* Problem to work on *
All of the entries below are to be repeated word for word.

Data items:
(* ===== verification/PipelineRuns.v ===== *)
(** The table of the runs of the pipelines: the order of their statuses
    (console/app/domains/pipeline/status_transitions.py, in Python and as the SQL it
    writes), the statements of the console that write a row (main.py, recording.py,
    stuck_run_recovery.py, successfactors_reservation.py) and those that read some.

    The console connects as a role whose rows are those of the tenant and the
    workspace set in its session (infra/init/99p_operational_rls_console_refinement.sql);
    a row that is written must be one of them.  [text::uuid] and the value a column
    [jsonb] keeps of a payload are parameters. *)
From S2P Require Import Prelude PyStr PyVal PyTime PyJson PyIo PyUuid SyncProgress SyncState.

Open Scope Z_scope.

(** ** Statuses *)

Definition PIPELINE_STATUS_RANKS : list (string * Z) :=
  [("unknown", 0); ("queued", 10); ("scheduled", 10); ("up_for_retry", 15); ("running", 20); ("success", 30); ("noop", 30);
   ("skipped", 35); ("skipped_explicit", 35); ("partial", 40); ("blocked", 50); ("failed", 60); ("error", 60);
   ("upstream_failed", 60); ("cancelled", 60); ("removed", 60)].
Definition PIPELINE_TERMINAL_STATUSES : list string := (List.filter (λ kv, 30 <=? kv.2) PIPELINE_STATUS_RANKS).*1.

(** [PIPELINE_STATUS_RANKS.get(s, 0)]. *)
Definition rank_of (s : string) : Z := default 0 (afind s PIPELINE_STATUS_RANKS).

Section Status.
Context {Hrepr : PyRepr}.

Definition normalize_pipeline_status (value : pyval) : string :=
  let s := lower (strip (py_str (py_or value (PStr "unknown")))) in if nonempty s then s else "unknown".
Definition pipeline_status_rank (value : pyval) : Z := rank_of (normalize_pipeline_status value).

Definition advance_pipeline_status (current incoming : pyval) : string :=
  let current_status := normalize_pipeline_status current in
  let incoming_status := normalize_pipeline_status incoming in
  if pipeline_status_rank (PStr current_status) <? pipeline_status_rank (PStr incoming_status) then incoming_status
  else current_status.

Definition pipeline_status_accepts (current incoming : pyval) : bool :=
  let current_status := normalize_pipeline_status current in
  let incoming_status := normalize_pipeline_status incoming in
  bool_decide (incoming_status = current_status)
  || (pipeline_status_rank (PStr current_status) <? pipeline_status_rank (PStr incoming_status)).
End Status.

* Exercise output *
(* ===== verification/PipelineRuns.v ===== *)
(** The table of the runs of the pipelines: the order of their statuses
    (console/app/domains/pipeline/status_transitions.py, in Python and as the SQL it
    writes), the statements of the console that write a row (main.py, recording.py,
    stuck_run_recovery.py, successfactors_reservation.py) and those that read some.

    The console connects as a role whose rows are those of the tenant and the
    workspace set in its session (infra/init/99p_operational_rls_console_refinement.sql);
    a row that is written must be one of them.  [text::uuid] and the value a column
    [jsonb] keeps of a payload are parameters. *)
From S2P Require Import Prelude PyStr PyVal PyTime PyJson PyIo PyUuid SyncProgress SyncState.

Open Scope Z_scope.

(** ** Statuses *)

Definition PIPELINE_STATUS_RANKS : list (string * Z) :=
  [("unknown", 0); ("queued", 10); ("scheduled", 10); ("up_for_retry", 15); ("running", 20); ("success", 30); ("noop", 30);
   ("skipped", 35); ("skipped_explicit", 35); ("partial", 40); ("blocked", 50); ("failed", 60); ("error", 60);
   ("upstream_failed", 60); ("cancelled", 60); ("removed", 60)].
Definition PIPELINE_TERMINAL_STATUSES : list string := (List.filter (λ kv, 30 <=? kv.2) PIPELINE_STATUS_RANKS).*1.

(** [PIPELINE_STATUS_RANKS.get(s, 0)]. *)
Definition rank_of (s : string) : Z := default 0 (afind s PIPELINE_STATUS_RANKS).

Section Status.
Context {Hrepr : PyRepr}.

Definition normalize_pipeline_status (value : pyval) : string :=
  let s := lower (strip (py_str (py_or value (PStr "unknown")))) in if nonempty s then s else "unknown".
Definition pipeline_status_rank (value : pyval) : Z := rank_of (normalize_pipeline_status value).

Definition advance_pipeline_status (current incoming : pyval) : string :=
  let current_status := normalize_pipeline_status current in
  let incoming_status := normalize_pipeline_status incoming in
  if pipeline_status_rank (PStr current_status) <? pipeline_status_rank (PStr incoming_status) then incoming_status
  else current_status.

Definition pipeline_status_accepts (current incoming : pyval) : bool :=
  let current_status := normalize_pipeline_status current in
  let incoming_status := normalize_pipeline_status incoming in
  bool_decide (incoming_status = current_status)
  || (pipeline_status_rank (PStr current_status) <? pipeline_status_rank (PStr incoming_status)).
End Status.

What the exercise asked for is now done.